Bishop Glen John Provost
Bishop of Lake Charles
Feast of Christ the King
Cathedral of the Immaculate Conception
Lake Charles, Louisiana
Sunday, November 20, 2016
“He delivered us from the power of darkness.” Colossians 1:13
Troubled times bring out the best and the worst in us. That we live in an age of upheaval goes without saying, and these times require of us a deep and strong faith. As we observe the events that disturb our hearts and minds profoundly, two special messages come to us through our liturgy today. We are closing the Jubilee Year of Mercy and celebrating Christ the King. Let us turn first to mercy.
No better lesson of mercy do we have than the one in the Gospel. We call him the good thief who cries out to Jesus in a supreme act of faith to remember him in the Kingdom (Luke 23:42). Jesus responds that the wretched convict will without delay be with Him in Paradise (Luke 23:43).
I was recently reminded in my meditation of the grisly circumstances of Roman crucifixion. Our crucifixes do not always adequately convey how dreadful it was. Our Lord is depicted as modestly draped. However, the condemned in Roman times were not just nailed to crosses. They were crucified naked. Historians tell us that there is no reason to believe that our Lord was not similarly treated. Imagine the sight.
The humiliation of being entirely exposed was the ultimate commentary of the Roman state on the disdain with which it held the condemned. Under the circumstances, what Jesus said to the “good thief” must have appeared absurd to the crowd gathered around the cross.
But, as God so often does, He takes the absurd and gives it meaning. In this way our crucifix becomes for us the ultimate victory over sin and death. And Christ is a king. He is victor, a triumphant hero, who has delivered us from the powers of darkness.

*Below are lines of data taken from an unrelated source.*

Definition decryptReleaseContent (h : ReleaseHeader) (contentKey : bytes) : C string :=
  match parseReleaseHeader (header_js h) with
  | Err _ => throw OtherError
  | Ok header =>
      let* nonce := or_throw (decodeCanonicalBase64 (rh_contentNonce header) (Some RELEASE_NONCE_BYTES)) OtherError in
      let* ciphertext := or_throw (decodeCanonicalBase64 (rh_contentCiphertext header) None) OtherError in
      let* key := importAesGcmKey contentKey in
      let* aad := releaseContentAssociatedData (rh_releaseId header) (rh_ownerAccountId header) in
      let* padded := decrypt key nonce aad ciphertext in
      let* bs := or_throw (unpad padded) OtherError in
      if bool_decide (length bs = 0%nat) || (RELEASE_MESSAGE_MAX_BYTES <? Z.of_nat (length bs)) then throw OtherError
      else or_throw (utf8Fatal bs) OtherError
  end.

(** ** Sealing *)

Section provider.
Variable kem : KemProvider.

Definition assertMlKem768 : C () :=
  if bool_decide (publicKeyLength kem = MLKEM768_PUBLIC_KEY_BYTES /\ ciphertextLength kem = MLKEM768_CIPHERTEXT_BYTES /\
                  secretKeyLength kem = MLKEM768_SECRET_KEY_BYTES)
  then ret () else throw (ReleaseEnvelopeError ee_kem_provider).

(** The content hash and the commitment a copy's signature covers. *)
Definition headerBytes (h : ReleaseHeader) : C (bytes * bytes) :=
  let* nonce := or_throw (decodeCanonicalBase64 (rh_contentNonce h) (Some RELEASE_NONCE_BYTES)) OtherError in
  let* ciphertext := or_throw (decodeCanonicalBase64 (rh_contentCiphertext h) None) OtherError in
  let* keyCommitment := or_throw (decodeCanonicalBase64 (rh_keyCommitment h) (Some RELEASE_KEY_COMMITMENT_BYTES)) OtherError in
  ret (releaseContentHash nonce ciphertext, keyCommitment).

Definition verifiedRecipient (identity : ReleaseIdentity) : C (ReleaseIdentity * string) :=
  let* check := verifyReleaseIdentity (identity_js identity) None in
  match check with
  | Ok checked => ret checked
  | Err _ => throw (ReleaseEnvelopeError ee_recipient_identity)
  end.

(** The header, K, the verified recipient with its fingerprint, the owner's signing key. *)
Definition sealVerified (h : ReleaseHeader) (contentKey : bytes) (recipient : ReleaseIdentity * string)
    (ownerSigningKey : bytes) (r : HybridSealRandomness) : C ReleaseCopy :=
  if negb (bool_decide (length contentKey = RELEASE_CONTENT_KEY_BYTES)) then throw OtherError
  else
    let context := contextFor h (ri_accountId (fst recipient)) (snd recipient) in
    let* recipientKey := importRecipientPublicKey (ri_x25519Key (fst recipient)) in
    let* transcript := releaseSealTranscript context in
    let* sealed := hybridSealWith contentKey recipientKey transcript r in
    let* sealedKey := encodeSealedKey sealed in
    let* (contentHash, keyCommitment) := headerBytes h in
    let* signedBytes := releaseCopySignedBytes context contentHash keyCommitment sealedKey in
    ret {| cp_recipientAccountId := cx_recipientAccountId context; cp_recipientFingerprint := cx_recipientFingerprint context;
           cp_sealedKey := toBase64 sealedKey; cp_signature := toBase64 (ed25519_sign ownerSigningKey signedBytes) |}.

Definition sealReleaseCopyWith (h : ReleaseHeader) (contentKey : bytes) (recipient : ReleaseIdentity)
    (ownerSigningKey : bytes) (r : HybridSealRandomness) : C ReleaseCopy :=
  let* verified := verifiedRecipient recipient in sealVerified h contentKey verified ownerSigningKey r.

Definition sealReleaseCopy (h : ReleaseHeader) (contentKey : bytes) (recipient : ReleaseIdentity)
    (ownerSigningKey : bytes) : C ReleaseCopy :=
  let* _ := assertMlKem768 in
  let* verified := verifiedRecipient recipient in
  let* mlkemKey := or_throw (decodeCanonicalBase64 (ri_mlkem768Key (fst verified)) (Some MLKEM768_PUBLIC_KEY_BYTES))
                     (ReleaseEnvelopeError ee_recipient_identity) in
  let* ephemeral := generateEphemeralKeyPair in
  let* encapsulation := kem_encapsulate kem mlkemKey in
  let* nonce := randomBytes RELEASE_NONCE_BYTES in
  sealVerified h contentKey verified ownerSigningKey
    {| hr_ephemeral := ephemeral; hr_encapsulation := encapsulation; hr_nonce := nonce |}.

Fixpoint seal_copies (h : ReleaseHeader) (contentKey ownerSigningKey : bytes) (recipients : list ReleaseIdentity) :
    C (list ReleaseCopy) :=
  match recipients with
  | [] => ret []
  | recipient :: rest =>
      let* copy := sealReleaseCopy h contentKey recipient ownerSigningKey in
      let* copies := seal_copies h contentKey ownerSigningKey rest in
      ret (copy :: copies)
  end.

Definition buildReleaseEnvelope (ownerKeySet : ReleaseKeySet) (recipients : list ReleaseIdentity) (message : string)
    (given : option string) : C ReleaseEnvelope :=
  let* _ := assertMlKem768 in
  let ownerAccountId := ri_accountId (ks_identity ownerKeySet) in
  let* problem := checkReleaseKeySet kem (keyset_js ownerKeySet) (Some ownerAccountId) in
  match problem with
  | Some kp_kem_provider => throw (ReleaseEnvelopeError ee_kem_provider)
  | Some _ => throw (ReleaseEnvelopeError ee_owner_key_set)
  | None =>
      if Nat.ltb (length recipients) 1 || Nat.ltb RELEASE_MAX_RECIPIENTS (length recipients)
      then throw (ReleaseEnvelopeError ee_recipients)
      else
        let accounts := map ri_accountId recipients in
        if negb (bool_decide (NoDup accounts)) || bool_decide (ownerAccountId ∈ accounts)
        then throw (ReleaseEnvelopeError ee_recipients)
        else
          let* releaseId := match given with Some id => ret id | None => newReleaseId end in
          let* contentKey := randomBytes RELEASE_CONTENT_KEY_BYTES in
          let* nonce := randomBytes RELEASE_NONCE_BYTES in
          let* ciphertext := encryptReleaseContentWith message releaseId ownerAccountId contentKey nonce in
          let* commitment := releaseKeyCommitment contentKey in
          let header := {| rh_releaseId := releaseId; rh_ownerAccountId := ownerAccountId;
                           rh_ownerFingerprint := ks_fingerprint ownerKeySet; rh_contentNonce := toBase64 nonce;
                           rh_contentCiphertext := toBase64 ciphertext; rh_keyCommitment := toBase64 commitment |} in
          let* ownerSigningKey := importReleaseSigningKey (ks_signingPrivateJwk ownerKeySet) in
          let* copies := seal_copies header contentKey ownerSigningKey (ks_identity ownerKeySet :: recipients) in
          match parseReleaseEnvelope (release_js {| en_header := header; en_copies := copies |}) with
          | Ok envelope => ret envelope
          | Err _ => throw OtherError
          end
  end.

(** ** Checking signatures *)

Inductive VerifierProblem : Type := vp_owner_identity | vp_unsupported.

Definition verify_copy (h : ReleaseHeader) (publicKey contentHash keyCommitment : bytes) (input : ReleaseCopy) : C bool :=
  match parseReleaseCopy (copy_js input) with
  | Err _ => ret false
  | Ok copy =>
      match decodeCanonicalBase64 (cp_sealedKey copy) (Some RELEASE_SEALED_KEY_BYTES),
            decodeCanonicalBase64 (cp_signature copy) (Some ED25519_SIGNATURE_BYTES) with
      | Some sealedKey, Some signature =>
          let* signed := releaseCopySignedBytes
            (contextFor h (cp_recipientAccountId copy) (cp_recipientFingerprint copy)) contentHash keyCommitment sealedKey in
          catch (lift (ed25519_verify publicKey signature signed)) (fun _ => ret false)
      | _, _ => ret false
      end
  end.

Definition releaseSignatureVerifier (h : ReleaseHeader) (ownerIdentity : js) : C (res VerifierProblem (ReleaseCopy -> C bool)) :=
  let* check := verifyReleaseIdentity ownerIdentity (Some (rh_ownerAccountId h)) in
  match check with
  | Err ip_unsupported => ret (Err vp_unsupported)
  | Err _ => ret (Err vp_owner_identity)
  | Ok (identity, fingerprint) =>
      if negb (bool_decide (fingerprint = rh_ownerFingerprint h)) then ret (Err vp_owner_identity)
      else
        match decodeCanonicalBase64 (ri_signingKey identity) (Some 32%nat) with
        | None => ret (Err vp_owner_identity)
        | Some signingKey =>
            let* imported := catch (let* _ := lift (import_raw Ed25519 signingKey) in ret (Ok ()))
              (fun cause => ret (Err (if isNotSupportedError cause then vp_unsupported else vp_owner_identity))) in
            match imported with
            | Err p => ret (Err p)
            | Ok _ =>
                let* (contentHash, keyCommitment) := headerBytes h in
                ret (Ok (verify_copy h signingKey contentHash keyCommitment))
            end
        end
  end.

(** ** Opening *)

Inductive ReleaseOpenProblem : Type :=
  | op_envelope (p : ReleaseEnvelopeProblem)
  | op_not_for_you | op_no_key | op_owner_identity | op_zero_shared_secret | op_wrap | op_commitment
  | op_content | op_unsupported | op_kem_provider.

As I watch the despair so prevalent in the world, I wonder where our faith is in this Gospel message. Do we really believe the proclamation of St. Paul in our second reading today: “He is before all things, and in him all things hold together” (Colossians 1:17). As I listen to the remedies proposed to counter the despair, I am truly puzzled. Do “therapy dogs” and “cry-ins” really satisfy the hunger of the human heart? I truly wonder. We all should.
History tells us that human beings have always struggled and suffered through great calamities. But for Christians to fail to recognize the power of the King from the cross is the real tragedy. The cross reassures a people of faith that the kingdom is never established on the world’s terms. All of our human efforts, even the most noble and well-intentioned, are nothing in comparison to what God can do if we only have faith.
How defeated and absurd Calvary must have seemed. Three men, dying naked on crosses, rejected, defiled, and from that human catastrophe an appeal for mercy and like a king in a royal court, “Jesus of Nazareth” proclaims, “Today you will be with me in Paradise” (Luke 23:43). It is not the crucified who should be shamed but instead those who lack the faith to see the obvious, to comprehend the victory. “For in him all the fullness was pleased to dwell, and through him to reconcile all things for him, making peace by the blood of his cross” (Colossians 1:19-20).